You could say the same for all internal mental states because language is an imperfect medium for communicating lived experience. How can I ever know if I'm really "angry", or if I am incorrectly describing some other emotion as anger? I can never directly access everyone else's experiences to know what anger truly is, I just have to construct an idea of anger based on other people's descriptions.

Very little usually hangs on the accuracy of such comparison. Yes - you can't actually know if the anger you feel is the same as the anger I feel although you do at least have a lot more evidence it does(especially if we're the same sex), because anger serves a common biological purpose. Your gender's body has very little reason to be able to accurately model such a thing and probably a few reasons to not perfectly do so.

And hell, I'm open minded, I'm not bothered by Men who want to dress as women, act like women, even get cosmetic surgery/take hormones to look like women for whatever reason. They just enjoy looking cute, they feel sexy, whatever. But don't expect me to agree that there is some cosmic way that they're actually fundamentally women. I gave up religion a long while ago and this is precisely the thing I will no longer accept on faith.

We're social animals so there's lots of evolutionary utility from being able to predict other people's actions and accurately modeling other people's internal states would be helpful for that.

Sure I'm not big on metaphysics. I think labels are about communicating useful information not cosmic essences. But I think in most cases the useful information to communicate is the social role a person is presently occupying not their birth sex. I think trans inclusive language in medical contexts is pretty dumb because the anatomical details are relevant there, but in most social contexts expected presentation and mannerism are the relevant content of the gendered label.
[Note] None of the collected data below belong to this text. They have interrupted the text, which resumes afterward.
(** A row gets a new task. *)
Lemma proofs_assign (seq : Z) (t : TaskID) (p : gmap wdTaskIdentity proof_row) (k : wdTaskIdentity) (a b : Z) (ps : list Z) (c : option string) :
  t < seq -> proofs_ok t p -> p !! k = Some (mkProofRow a b ps None c) -> proofs_ok seq (<[k := mkProofRow a b ps (Some t) c]> p).
Proof.
  intros Hlt [Ho Hn Hq] Hk. split.
  - intros k' r. rewrite lookup_insert_Some. intros [[<- <-]|[_ Hr]]; [exact (Ho _ _ Hk)|by apply Ho].
  - intros k1 k2 r1 r2 t'. rewrite !lookup_insert_Some.
    intros [[<- <-]|[? H1']] [[<- <-]|[? H2']] Ht1 Ht2; [done| | |by eapply Hn].
    + simpl in Ht1. injection Ht1 as <-. specialize (Hq _ _ _ H2' Ht2). lia.
    + simpl in Ht2. injection Ht2 as <-. specialize (Hq _ _ _ H1' Ht1). lia.
  - intros k' r t'. rewrite lookup_insert_Some. intros [[<- <-]|[_ Hr]] Ht'; [simpl in Ht'; injection Ht' as <-; done|].
    specialize (Hq _ _ _ Hr Ht'). lia.
Qed.

Lemma submit_extra_keeps (tid : wdTaskIdentity) : cb_keeps (submit_extra tid).
Proof.
  intros t d d' Hcb Hlt. unfold submit_extra in Hcb. destruct (wdpost_proofs (ext d) !! tid) as [[a b ps [t'|] c]|] eqn:E; [done| |done].
  injection Hcb as <-. split; [done|]. split.
  - intros [Ht Hr Hp]. split; simpl; [eapply tasks_ok_mono; [|exact Ht]; lia|eapply tasks_ok_mono; [|exact Hr]; lia|by eapply proofs_assign].
  - intros k r Hr. simpl. destruct (decide (tid = k)) as [<-|Hne].
    + rewrite lookup_insert_eq. eexists. split; [done|]. rewrite E in Hr. injection Hr as <-. done.
    + rewrite lookup_insert_ne by done. by exists r.
Qed.

Lemma add_partitions_keeps (ad : @adder_env ST) (aid pps idx pidx : Z) (n : nat) d : wd_keeps d (add_partitions ad aid pps idx pidx n d).1.
Proof.
  revert pidx d. induction n as [|n IH]; intros pidx d; simpl; [apply wd_keeps_refl|].
  destruct (ad_set ad); simpl; [|apply wd_keeps_refl]. eapply wd_keeps_trans; [|apply IH]. apply call_adder_keeps, addTaskToDB_keeps.
Qed.

Lemma compute_heads_keeps (ad : @adder_env ST) (actors : list miner_view) d : wd_keeps d (compute_processHeadChange ad actors d).1.
Proof.
  revert d. induction actors as [|act actors IH]; intros d; simpl; [apply wd_keeps_refl|].
  destruct (mv_id act) as [aid|]; [|apply wd_keeps_refl]. destruct (mv_deadline act) as [di|]; [|apply wd_keeps_refl].
  destruct (PeriodStarted di); simpl; [|apply wd_keeps_refl]. destruct (mv_partitions act _) as [ps|]; [|apply wd_keeps_refl].
  pose proof (add_partitions_keeps ad aid (PeriodStart di) (Index di) 0 (length ps) d) as Hk.
  destruct (add_partitions _ _ _ _ _ _ _) as [d1 [u|err]]; [|done]. eapply wd_keeps_trans; [exact Hk|apply IH].
Qed.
But I think in most cases the useful information to communicate is the social role a person is presently occupying not their birth sex.
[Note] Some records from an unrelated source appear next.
(* ===== verification/Winning.v ===== *)
(** * Mining blocks

    [tasks/winning/winning_task.go] and [inclusion_check_task.go]: the loop that follows
    the head of the chain and creates a task per miner and round, the task that takes
    part in the election of the round, proves its sectors, builds a block and submits
    it, and the check that blocks ended up in the chain.  A miner that signs two blocks
    for a round, or two on the same parents, loses its collateral; the tables of the
    tasks are there to prevent it.  The chain node, the prover, and the tip sets of
    the chain library are parameters. *)

From stdpp Require Import base gmap sets list strings sorting.
From Stdlib Require Import ZArith Lia.
From S2P Require Import Prelude FileType Float64 HarmonyDB Limiter Resources TaskEngine SectorLocks GoStd StorageIndex WdPostProof.
Import Taskhelp.

(** ** Data *)

(** [types.BlockHeader] and [types.TipSet] as far as they are read. *)
Record BlockHeader := mkHeader { bh_Cid : string; bh_Ticket : list Z }.
Record TipSet := mkTipSet { ts_Blocks : list BlockHeader; ts_Height : Z; ts_MinTimestamp : Z }.

Definition ts_Cids (ts : TipSet) : list string := bh_Cid <$> ts_Blocks ts.

(** [TipSet.Equals] compares the keys. *)
Definition ts_Equals (a b : TipSet) : bool := bool_decide (ts_Cids a = ts_Cids b).

(** [api.MiningBaseInfo] *)
Record MiningBaseInfo := mkBaseInfo {
  EligibleForMining : bool; mbi_Sectors : list ExtendedSectorInfo; BeaconEntries : list (list Z); PrevBeaconEntry : list Z }.

Inductive base_answer := BaseError | NoBase | BaseInfo (mbi : MiningBaseInfo).

(** [api.BlockTemplate], and the block that is made of it. *)
Record BlockTemplate := mkTemplate {
  bt_Miner : Z; bt_Parents : list string; bt_Ticket : list Z; bt_Eproof : list Z; bt_BeaconValues : list (list Z);
  bt_Messages : list Z; bt_Epoch : Z; bt_Timestamp : Z; bt_WinningPoStProof : list Z }.

Record block := mkBlock { bl_cid : string; bl_template : BlockTemplate }.

(** ** Tables *)

(** A row of [mining_tasks]; it is unique in provider and epoch. *)
Record mining_row := mkMining {
  mt_sp_id : Z; mt_epoch : Z; base_compute_time : time; won : bool; mined_cid : option string; mt_submitted_at : option time; included : option bool }.

(** [mining_base_block], by task and block; unique in provider and block among the
    rows that are not marked [no_win]. *)
Record win_tables := mkWin {
  mining_tasks : gmap TaskID mining_row;
  mining_base_block : gmap (TaskID * string) (Z * bool)
}.

Definition insert_mining (id : TaskID) (row : mining_row) (x : win_tables) : option win_tables :=
  match mining_tasks x !! id with
  | Some _ => None
  | None =>
      if bool_decide (Exists (fun r : TaskID * mining_row => mt_sp_id r.2 = mt_sp_id row /\ mt_epoch r.2 = mt_epoch row) (map_to_list (mining_tasks x))) then None
      else Some (mkWin (<[id := row]> (mining_tasks x)) (mining_base_block x))
  end.

Definition insert_base (id : TaskID) (sp : Z) (c : string) (x : win_tables) : option win_tables :=
  match mining_base_block x !! (id, c) with
  | Some _ => None
  | None =>
      if bool_decide (Exists (fun r : (TaskID * string) * (Z * bool) => r.1.2 = c /\ r.2 = (sp, false)) (map_to_list (mining_base_block x))) then None
      else Some (mkWin (mining_tasks x) (<[(id, c) := (sp, false)]> (mining_base_block x)))
  end.

Fixpoint insert_bases (id : TaskID) (sp : Z) (cs : list string) (x : win_tables) : option win_tables :=
  match cs with
  | [] => Some x
  | c :: cs => match insert_base id sp c x with None => None | Some x => insert_bases id sp cs x end
  end.

Definition base_cids (t : TaskID) (x : win_tables) : list string :=
  (fun r : (TaskID * string) * (Z * bool) => r.1.2) <$> List.filter (fun r => r.1.1 =? t) (map_to_list (mining_base_block x)).

(** ** The base of a round *)

Record MiningBase := mkMiningBase { mb_TipSet : TipSet; ComputeTime : time; AddRounds : Z }.

Definition mb_epoch (mb : MiningBase) : Z := ts_Height (mb_TipSet mb) + AddRounds mb + 1.

Definition no_tipset : TipSet := mkTipSet [] 0 0.

Inductive win_err := WinQuery | WinCid | WinApi | NotIncluded | NoSectorsSelected | VanillaFailed | WinProve | AlreadyMined | NotOwned | SubmitFailed | WinDb | NoRows.

(** How an attempt ends: without a block (the task is done, or failed), with the
    election lost, or with a block to submit. *)
Inductive attempt := Stop (done_ : bool) (err : option win_err) | NoWin | Mined (b : block).

Section Winning.
Context `{Enum} {ST : Type} `{StorageOps ST}.
Abbreviation mdb := (db win_tables).
Implicit Types (d : mdb).

(** The loop [mineBasic]: the base of the next round from the head; [weight] is
    [ChainTipSetWeight]. *)
Definition next_base (weight : TipSet -> Z) (workBase : MiningBase) (maybeBase : TipSet) (now : time) : MiningBase :=
  if ts_Equals (mb_TipSet workBase) maybeBase then mkMiningBase (mb_TipSet workBase) (ComputeTime workBase) (AddRounds workBase + 1)
  else if weight maybeBase <=? weight (mb_TipSet workBase) then mkMiningBase (mb_TipSet workBase) (ComputeTime workBase) (AddRounds workBase + 1)
  else mkMiningBase maybeBase now 0.

(** The blocks this provider has won at the height of the base. *)
Definition own_blocks (sp epoch : Z) (x : win_tables) : list (option string) :=
  (fun r : TaskID * mining_row => mined_cid r.2)
    <$> List.filter (fun r => (mt_epoch r.2 =? epoch) && (mt_sp_id r.2 =? sp) && won r.2) (map_to_list (mining_tasks x)).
I disagree - in my experience, trans people tend to act in ways that confirm and pattern-match to their birth sex, with transbians being some of the most "malebrained" people I have ever interacted with. When I try to model the behaviour of trans people, I ignore their gender identity and operate on the basis of what they were assigned at birth, because that approach generates far more accurate predictions (with the exception of same-sex attracted trans people, who tend to be closer to their target gender). That understanding also makes for good predictions - if I see a trans person talking about computer programming, striped socks, slice of life anime, Final Fantasy XIV and making threats of physical/sexual violence against feminists, I think I can make a pretty good guess as to their assigned gender at birth.